Corrosion test methods
In practice, often both materialographic and chemical test methods are combined for testing corrosion resistance. Materialographic analyses provide assistance with understanding the physical effects of corrosion, while chemical tests identify the underlying chemical corrosion mechanism. There are numerous methods for corrosion testing, including the salt spray test, condensed water test, temperature change test and filiform test.
Chemical test methods
Chemical methods have an important role during corrosion testing, particularly during the analysis of chemical reactions that cause corrosion. Using gravimetric methods, the amount of material mass lost in corrosive conditions can be determined. By monitoring the pH value, the exposure of the samples to acids/bases can be determined. Ion chromatography (IC) helps with the determination of concentration of corrosive ions such as chloride and sulphate.

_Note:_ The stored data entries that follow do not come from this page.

Definition setValue_recurringInterval (i : RecurringInterval) (st : Component) : Component :=
  with_values st
    {| form_type := form_type (values st); form_amount := form_amount (values st);
       form_description := form_description (values st);
       form_accountId := form_accountId (values st);
       form_category := form_category (values st);
       form_date := form_date (values st);
       form_isRecurring := form_isRecurring (values st);
       form_recurringInterval := Some i |}.

(** [typeof x === 'object']. *)
Definition typeof_object (v : value) : bool :=
  match v with
  | VNull | VArray _ | VObject _ => true
  | _ => false
  end.

(** [x && x.trim() !== ], for a property read off a draft: a value that is
    truthy and no string has no [trim] to call, and the call raises. *)
Definition nonblank (v : value) : result bool :=
  if ToBoolean v then
    match v with
    | VString s => Ok (negb (String.eqb (trim s) EmptyString))
    | _ => Throw "scannedData.trim is not a function"
    end
  else Ok false.

(** Lines 166-168: the first EXPENSE category whose name is the suggestion,
    letter case aside. *)
Definition foundCategory (cats : list Category) (suggestion : string) : option Category :=
  let categoryName := toLowerCase suggestion in
  List.find
    (fun cat =>
       String.eqb (toLowerCase (category_name cat)) categoryName
       && TransactionType_eqb (category_type cat) EXPENSE)
    cats.

Definition msg_autofill_amount : string :=
  "Could not auto-fill amount. Please enter manually.".
Definition msg_extract_amount : string := "Could not extract amount from receipt".
Definition msg_extract_category : string :=
  "Could not extract category from receipt. Please select manually.".
Definition msg_processing_error : string :=
  "Error processing receipt data. Please enter manually.".
Definition msg_unmatched_category (suggestion : string) : string :=
  String.append "Could not match category "
    (String "034" (String.append suggestion (String "034" ". Please select manually."))).

(** The body of the [try] block of [handleScanComplete] (lines 113-185):
    the state as written so far, and whether the block raised. *)
Definition applyDraft (Date_new : value -> option Date) (scannedData : value)
    (st : Component) : Component * bool :=
  if negb (typeof_object scannedData) then (st, true)
  else
    (* Set amount *)
    let st1 :=
      match get scannedData "amount" with
      | VUndefined | VNull => toast st (toast_warning msg_extract_amount)
      | a =>
          let amount := parseFloat a in
          if negb (isNaN amount) && gt_zero amount
          then setValue_amount (NumberText amount) st
          else toast st (toast_warning msg_autofill_amount)
      end in
    (* Set date *)
    let st2 :=
      if ToBoolean (get scannedData "date") then
        match Date_new (get scannedData "date") with
        | Some date => setValue_date date st1
        | None => st1
        end
      else st1 in
    (* Set description *)
    match nonblank (get scannedData "description") with
    | Throw _ => (st2, true)
    | Ok filled =>
        let st3 :=
          if filled then
            match get scannedData "description" with
            | VString s => setValue_description s st2
            | _ => st2
            end
          else st2 in
        (* Always set type to EXPENSE for receipts first *)
        let st4 := setValue_type EXPENSE st3 in
        (setTimeout st4 scannedData, false)
    end.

The chemical composition of samples can be analysed effectively using energy-dispersive X-ray spectroscopy (EDX). EDX utilises X-rays to identify and quantify the chemical elements in a sample. This method is often used to verify if there is contamination on the surface of samples, to identify foreign-matter inclusions in materials and to detect the finest traces of corrosion that are not visible to the naked eye.
Materialographic test methods
For the detailed analysis of wear and corrosion mechanisms, in materialography various microscopic methods are used that provide specific insights into the structure and composition of the samples. Light microscopy makes it possible, for instance, to analyse the surface structure and the nature of the corrosion at the microscopic level to obtain initial indications of the extent of the corrosion. In addition, scanning electron microscopy (SEM) provides high-resolution images of the surface morphology that can be examined in greater detail using energy-dispersive X-ray spectroscopy (EDX) to analyse the chemical composition of the corroded areas.

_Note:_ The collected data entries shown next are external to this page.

(** With routes available and no clipboard API, the graph operation runs
    the fallback on the DOT text. *)
Lemma generate_uses_fallback (rs : RouteSet) (copy : ExecOutcome) (w : World) :
  knowledgeLayerRoutes (state w) = JRoutes rs ->
  generateRouteDotGraph (NoClipboardApi copy) w =
  copy_fallback (dot_of_routes rs) copy
    (emit (ConsoleLog "Explainer Graph Edges:" (ArgEdges (explainerGraphEdges rs)))
       (emit (ConsoleLog "Explainer Graph Nodes:" (ArgNodes (explainerGraphNodes rs)))
          w)).
Proof. intros H. unfold generateRouteDotGraph. by rewrite H. Qed.

(** With the clipboard API the DOT text is what is written. *)
Lemma generate_writes_dot (rs : RouteSet) (w : World) :
  knowledgeLayerRoutes (state w) = JRoutes rs ->
  effects (generateRouteDotGraph ClipboardApi w) =
  effects w ++
    [ConsoleLog "Explainer Graph Nodes:" (ArgNodes (explainerGraphNodes rs));
     ConsoleLog "Explainer Graph Edges:" (ArgEdges (explainerGraphEdges rs));
     ClipboardWriteText (dot_of_routes rs)].
Proof.
  intros H. unfold generateRouteDotGraph. rewrite H; simpl.
  by rewrite <- !app_assoc.
Qed.

(** A text area left over by someone else is not touched either. *)
Example fallback_example :
  body (copy_fallback (lit "digraph") (ExecThrew (lit "NotAllowedError"))
          (with_body [ {| node_id := 7; tagName := "div"; value := [] |} ]
             initial_world))
  = [ {| node_id := 7; tagName := "div"; value := [] |} ].
Proof. reflexivity. Qed.

(** ** The query text *)

(** C10: submitting a query leaves the stored text as it is: the trimmed
    text exists only in the message, and the input keeps showing the text
    as typed. Of all events of a session only a keystroke in the input
    changes the stored text. *)
Theorem input_changed_only_by_keystroke (p : Props) (e : Event) (w : World) :
  mounted w = true ->
  knowledgeQueryInput (state (step p e w))
    = match e with
      | Keystroke v => v
      | _ => knowledgeQueryInput (state w)
      end /\
  state (queryKnowledge p w) = state w /\
  input_value (render (queryKnowledge p w)) = knowledgeQueryInput (state w) /\
  messages (queryKnowledge p w)
    = messages w ++
      (if sendMessage p && truthy_string (trim (knowledgeQueryInput (state w)))
       then [("knowledge_layer"%string, "query_knowledge"%string,
              Some (trim (knowledgeQueryInput (state w))))]
       else []).
Proof.
  intros Hm. repeat split.
  - destruct w as [st m c h b n eff]. eval_ops. subst m.
    destruct e; split_tests.
  - rewrite queryKnowledge_cases. destruct w; split_tests.
  - rewrite queryKnowledge_cases. destruct w; split_tests.
  - apply queryKnowledge_messages.
Qed.
(** C6, as stated, fails.  The requester's first message is met by the
    tick that starts at [t0] and the reply to it goes out 2 s later; the
    third message, met by the tick that starts 11 s after the first one,
    is 9 s after the recorded time: it makes no call, the high-water mark
    passes it, and a later tick does not come back to it.  And when the
    chat agent throws, the fixed apology is sent and the time is recorded
    all the same. *)
Lemma third_message_dropped_after_slow_reply :
  let t0 := 1700000000000 in
  let out1 := replied "QUORUM on it" (t0 + 2000) in
  let out3 := replied "QUORUM released" (t0 + 12000) in
  let tick1 := tick "22395" t0 [(msg_buy, out1)] start in
  let tick3 :=
    tick "22395" (t0 + 11000) [(msg_buy, out1); (msg_drop, out3)] tick1.1 in
  let later :=
    tick "22395" (t0 + 14000) [(msg_buy, out1); (msg_drop, out3)] tick3.1 in
  let threw := mkOutside None true (t0 + 2000) (t0 + 2000) in
  let apology := tick "22395" t0 [(msg_buy, threw)] start in
  tick1.2 = calls_for msg_buy out1
  ∧ tick3.2 = [] ∧ lastSeenRowId tick3.1 = 44 ∧ later.2 = []
  ∧ apology.2
    = [ProcessMessage "+15551234567" "buy";
       SendMessage "+15551234567" AGENT_ERROR_REPLY]
  ∧ phoneCooldowns apology.1 !! "5551234567" = Some (t0 + 2000).
Proof. vm_compute. done. Qed.
(** ** Properties every lifecycle call keeps

    A property of worlds is kept by all four callbacks as soon as it
    survives each leaf call other than a reset-line write and the suspend
    pin state, the reset sequence as a whole, the reset-high of the
    [poweroff:] label, the three flag updates, and the writes of
    [lg_panel_enable] to the brightness field and the backlight props. *)

Section Preservation.

Variable I : world -> Prop.
Hypothesis I_event :
  forall e, is_gpio e = false -> e <> pinctrl_select_state panel_suspend ->
            stable I e.
Hypothesis I_pulse : preserves I reset_pulse.
Hypothesis I_high : stable I (gpiod_set_value 1).
Hypothesis I_first_enable : stable_update I (set_first_enable false).
Hypothesis I_prepared : stable_update I (set_prepared true).
Hypothesis I_enabled : stable_update I (set_enabled true).
Hypothesis I_brightness : forall v, stable_update I (set_brightness v).
Hypothesis I_backlight : forall bl, stable_update I (set_backlight bl).

Lemma preserves_ret {A : Type} (a : A) : preserves I (ret a).
Proof. intros w Hw. exact Hw. Qed.

Lemma preserves_bind {A B : Type} (m : M A) (k : A -> M B) :
  preserves I m -> (forall a, preserves I (k a)) -> preserves I (bind m k).
Proof.
  intros Hm Hk w Hw. unfold bind. specialize (Hm w Hw).
  destruct (m w) as [a w']. exact (Hk a w' Hm).
Qed.

Lemma preserves_gets {A : Type} (f : panel_info -> A) : preserves I (gets f).
Proof. intros w Hw. exact Hw. Qed.

Lemma preserves_modify (f : panel_info -> panel_info) :
  stable_update I f -> preserves I (modify f).
Proof. intros Hf w Hw. exact (Hf w Hw). Qed.

Lemma preserves_call (e : event) :
  is_gpio e = false -> e <> pinctrl_select_state panel_suspend ->
  preserves I (call env e).
Proof. intros Hg Hs w Hw. exact (I_event e Hg Hs w Hw). Qed.

Lemma preserves_emit (e : event) :
  is_gpio e = false -> e <> pinctrl_select_state panel_suspend ->
  preserves I (emit e).
Proof. intros Hg Hs w Hw. exact (I_event e Hg Hs w Hw). Qed.

Lemma preserves_poweroff (err : Z) : preserves I (poweroff err).
Proof. intros w Hw. exact (I_high w Hw). Qed.

Ltac keep :=
  repeat first
    [ apply preserves_ret
    | apply preserves_gets
    | apply preserves_poweroff
    | exact I_pulse
    | apply preserves_modify;
        first [assumption | apply I_brightness | apply I_backlight]
    | apply preserves_call; [reflexivity|discriminate]
    | apply preserves_emit; [reflexivity|discriminate]
    | apply preserves_bind; [|intros ?]
    | match goal with
      | |- preserves _ (if ?b then _ else _) => destruct b
      end ].

Lemma preserves_set_loads (loads : list Z) :
  forall i, preserves I (set_loads env i loads).
Proof.
  induction loads as [|l loads IH]; intros i; cbn [set_loads]; keep.
  apply IH.
Qed.

Lemma preserves_panel_reset_at_beginning :
  preserves I (panel_reset_at_beginning env).
Proof.
  unfold panel_reset_at_beginning. keep; apply preserves_set_loads.
Qed.

Lemma preserves_lg_panel_power_on : preserves I (lg_panel_power_on env).
Proof.
  unfold lg_panel_power_on, panel_set_pinctrl_state. keep;
    apply preserves_set_loads.
Qed.

Lemma preserves_dsi_dcs_write_seqs (ds : list (list byte)) (k : M Z) :
  preserves I k -> preserves I (dsi_dcs_write_seqs env ds k).
Proof.
  intros Hk. induction ds as [|d ds IH]; cbn [dsi_dcs_write_seqs].
  - exact Hk.
  - unfold dsi_dcs_write_seq. keep. exact IH.
Qed.

Lemma preserves_lg_panel_prepare_rest :
  preserves I (lg_panel_prepare_rest env).
Proof.
  unfold lg_panel_prepare_rest. keep;
    first [apply preserves_lg_panel_power_on
          |apply preserves_dsi_dcs_write_seqs; unfold dsi_dcs_write_seq; keep].
Qed.

Lemma preserves_lg_panel_prepare : preserves I (lg_panel_prepare env).
Proof.
  unfold lg_panel_prepare. keep;
    first [apply preserves_panel_reset_at_beginning
          |apply preserves_lg_panel_prepare_rest].
Qed.

Lemma preserves_lg_panel_enable : preserves I (lg_panel_enable env).
Proof.
  unfold lg_panel_enable, backlight_enable, lg_panel_backlight_update_status.
  keep.
Qed.

Lemma preserves_panel_funcs (f : drm_panel_func) :
  preserves I (panel_funcs env f).
Proof.
  destruct f; cbn [panel_funcs].
  - intros w Hw. exact Hw.
  - intros w Hw. exact Hw.
  - apply preserves_lg_panel_prepare.
  - apply preserves_lg_panel_enable.
Qed.

Lemma preserves_run_calls (fs : list drm_panel_func) (w : world) :
  I w -> I (run_calls env fs w).
Proof.
  revert w. induction fs as [|f fs IH]; intros w Hw; cbn [run_calls].
  - exact Hw.
  - apply IH. now apply preserves_panel_funcs.
Qed.

End Preservation.

(** ** The order of the leaf calls of [lg_panel_prepare] *)

Lemma prefix_outcome_failure (e : event) (rest tl : list event) (w : world) (r : Z) :
  r < 0 ->
  tl = [] \/ tl = [gpiod_set_value 1] ->
  prefix_outcome (e :: rest) w
    (r, {| pinfo := pinfo w; trace := (trace w ++ [e]) ++ tl |}).
Proof.
  intros Hr Htl. exists 1%nat, tl. cbn [fst snd pinfo trace firstn length].
  split; [lia|]. split; [now rewrite <- app_assoc|]. right. auto.
Qed.

Lemma prefix_outcome_cons (e : event) (rest : list event) (w : world)
    (out : Z * world) :
  prefix_outcome rest {| pinfo := pinfo w; trace := trace w ++ [e] |} out ->
  prefix_outcome (e :: rest) w out.
Proof.
  intros (n & tl & Hn & Ht & Hc). exists (S n), tl.
  cbn [pinfo trace firstn length] in *. split; [lia|]. split.
  - rewrite Ht, <- app_assoc. reflexivity.
  - destruct Hc as [(H0 & Hlen & Htl & Hp)|Hc]; [left|right; exact Hc].
    repeat split; auto.
Qed.

Lemma prefix_run_call (e : event) (rest : list event) (k : M Z) :
  prefix_run rest k ->
  prefix_run (e :: rest) (r <- call env e ;; if r <? 0 then ret r else k).
Proof.
  intros Hk w. unfold bind, call. cbn [pinfo trace].
  destruct (Z.ltb_spec (env (trace w ++ [e])) 0) as [Hneg|Hpos].
  - unfold ret. generalize dependent (env (trace w ++ [e])). intros r Hneg.
    rewrite <- (app_nil_r (trace w ++ [e])).
    apply prefix_outcome_failure; auto.
  - apply prefix_outcome_cons, Hk.
Qed.

Lemma prefix_run_call_poweroff (e : event) (rest : list event) (k : M Z) :
  prefix_run rest k ->
  prefix_run (e :: rest)
    (err <- call env e ;; if err <? 0 then poweroff err else k).
Proof.
  intros Hk w. unfold bind, call. cbn [pinfo trace].
  destruct (Z.ltb_spec (env (trace w ++ [e])) 0) as [Hneg|Hpos].
  - unfold poweroff, bind, emit, ret. cbn [pinfo trace].
    apply prefix_outcome_failure; auto.
  - apply prefix_outcome_cons, Hk.
Qed.

Lemma prefix_run_emit (e : event) (rest : list event) (k : M Z) :
  prefix_run rest k -> prefix_run (e :: rest) (emit e ;;; k).
Proof. intros Hk w. unfold bind, emit. apply prefix_outcome_cons, Hk. Qed.

Lemma prefix_run_write_seqs (ds : list (list byte)) (rest : list event) (k : M Z) :
  prefix_run rest k ->
  prefix_run (map mipi_dsi_dcs_write_buffer ds ++ rest)
    (dsi_dcs_write_seqs env ds k).
Proof.
  intros Hk. induction ds as [|d ds IH]; cbn [dsi_dcs_write_seqs map app].
  - exact Hk.
  - unfold dsi_dcs_write_seq. now apply prefix_run_call.
Qed.

Lemma prefix_run_prepared : prefix_run [] (modify (set_prepared true) ;;; ret 0).
Proof.
  intros w. exists 0%nat, []. unfold bind, modify, ret.
  cbn [fst snd pinfo trace firstn length app].
  split; [lia|]. split; [now rewrite app_nil_r|]. left. auto.
Qed.

Lemma lg_panel_prepare_calls_length (d : Z) :
  length (lg_panel_prepare_calls d) = 64%nat.
Proof. reflexivity. Qed.


Lemma lg_panel_prepare_rest_runs_prefix (w : world) :
  status_convention env ->
  prepared (pinfo w) = false ->
  let out := lg_panel_prepare_rest env w in
  let calls := lg_panel_prepare_calls (init_delay_us (pinfo w)) in
  exists n tl,
    (2 <= n <= 64)%nat /\
    trace (snd out) = trace w ++ firstn n calls ++ tl /\
    ((fst out = 0 /\ n = 64%nat /\ tl = [] /\
      pinfo (snd out) = set_prepared true (pinfo w)) \/
     (fst out < 0 /\ (tl = [] \/ tl = [gpiod_set_value 1]) /\
      pinfo (snd out) = pinfo w)).
Proof.
  intros Hc Hp. cbv zeta.
  pattern (lg_panel_prepare_rest env w).
  match goal with |- ?P _ => set (Q := P) end.
  unfold lg_panel_prepare_rest.
  unfold bind at 1. unfold gets at 1. rewrite Hp.
  unfold bind at 1. unfold gets at 1.
  unfold bind at 1. unfold emit at 1. cbn [pinfo trace].
  set (d := init_delay_us (pinfo w)) in *.
  unfold bind at 1. rewrite lg_panel_power_on_eq. cbv zeta. cbn [pinfo trace].
  set (t0 := trace w ++ [usleep_range d d]).
  set (t1 := t0 ++ [regulator_set_load 0 1700000]).
  set (t2 := t1 ++ [regulator_bulk_enable]).
  set (t3 := t2 ++ [pinctrl_select_state panel_active]).
  pose proof (Hc t0 (regulator_set_load 0 1700000)) as Hc1.
  pose proof (Hc t2 (pinctrl_select_state panel_active)) as Hc3.
  cbn in Hc1, Hc3. fold t1 in Hc1. fold t3 in Hc3.
  destruct (Z.eqb_spec (env t1) 0) as [E1|E1].
  2: { cbv iota beta. destruct (Z.ltb_spec (env t1) 0); [|lia].
       subst Q. cbv beta.
       exists 2%nat, [gpiod_set_value 1].
       unfold poweroff, bind, emit, ret. cbn [fst snd pinfo trace].
       split; [lia|]. split; [|right; auto].
       subst t1 t0. rewrite <- !app_assoc. reflexivity. }
  destruct (Z.ltb_spec (env t2) 0) as [E2|E2].
  { cbv iota beta. destruct (Z.ltb_spec (env t2) 0); [|lia].
    subst Q. cbv beta. exists 3%nat, [gpiod_set_value 1].
    unfold poweroff, bind, emit, ret. cbn [fst snd pinfo trace].
    split; [lia|]. split; [|right; auto].
    subst t2 t1 t0. rewrite <- !app_assoc. reflexivity. }
  destruct (Z.eqb_spec (env t3) 0) as [E3|E3].
  2: { cbv iota beta. destruct (Z.ltb_spec (env t3) 0); [|lia].
       subst Q. cbv beta. exists 4%nat, [gpiod_set_value 1].
       unfold poweroff, bind, emit, ret. cbn [fst snd pinfo trace].
       split; [lia|]. split; [|right; auto].
       subst t3 t2 t1 t0. rewrite <- !app_assoc. reflexivity. }
  cbv iota beta. cbn [Z.ltb Z.compare].
  match goal with
  | |- Q (_ ?w') => set (w9 := w')
  end.
  assert (H9 : forall k, prefix_run lg_panel_prepare_dcs_calls k -> Q (k w9)).
  { intros k Hk. destruct (Hk w9) as (n & tl & Hn & Ht & Hcases).
    subst Q. cbv beta.
    exists (length (usleep_range d d :: lg_panel_power_on_calls) + n)%nat, tl.
    split; [cbn [length lg_panel_power_on_calls reset_calls app] in *;
            change (length lg_panel_prepare_dcs_calls) with 54%nat in Hn; lia|].
    split.
    - rewrite Ht.
      change (lg_panel_prepare_calls d)
        with ((usleep_range d d :: lg_panel_power_on_calls)
              ++ lg_panel_prepare_dcs_calls).
      rewrite firstn_app_2. subst w9 t3 t2 t1 t0. cbn [trace].
      rewrite <- !app_assoc. reflexivity.
    - destruct Hcases as [(H0 & Hlen & Htl & Hpi)|Hneg]; [left|right; exact Hneg].
      repeat split; auto. rewrite Hlen. reflexivity. }
  apply H9.
  unfold lg_panel_prepare_dcs_calls.
  repeat first
    [ apply prefix_run_prepared
    | apply prefix_run_write_seqs
    | apply prefix_run_call_poweroff
    | apply prefix_run_call
    | apply prefix_run_emit ].
Qed.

Applications for corrosion testing
Automotive
In the automotive industry, corrosion mechanisms are tested to ensure the safety, durability and quality of vehicles. These tests include checking the corrosion resistance of bodywork parts, suspension elements and other components potentially susceptible to corrosion.
Aerospace industry
Aircraft are subjected to extreme ambient conditions such as moisture, salt spray and temperature fluctuations that can accelerate corrosion. By means of regular corrosion testing, potential corrosion damage can be detected and rectified at an early stage to prevent failures and accidents.
Electronics manufacturing
Korrosion kann die Leistung von elektronischen Bauteilen beeinträchtigen und zu Ausfällen führen. Deshalb werden für die Elektronikindustrie elektronische Bauteile und Gehäuse auf ihre Beständigkeit gegenüber Korrosion in feuchten oder chemisch aggressiven Umgebungen getestet.
Battery cell analytics
Corrosion can degrade the performance and service life of battery cells. By means of comprehensive damage analysis in battery cell analytics, it is determined whether corrosion on battery cells was caused by external environment effects, incorrect manufacturing processes or material defects.
Summary: corrosion testing
Corrosion testing is an essential method for evaluating the corrosion resistance of materials and products. It includes various test procedures and test methods with the goal of simulating the behaviour of materials in corrosive environments, that is environments that cause long-term decay, and detecting potential weak spots.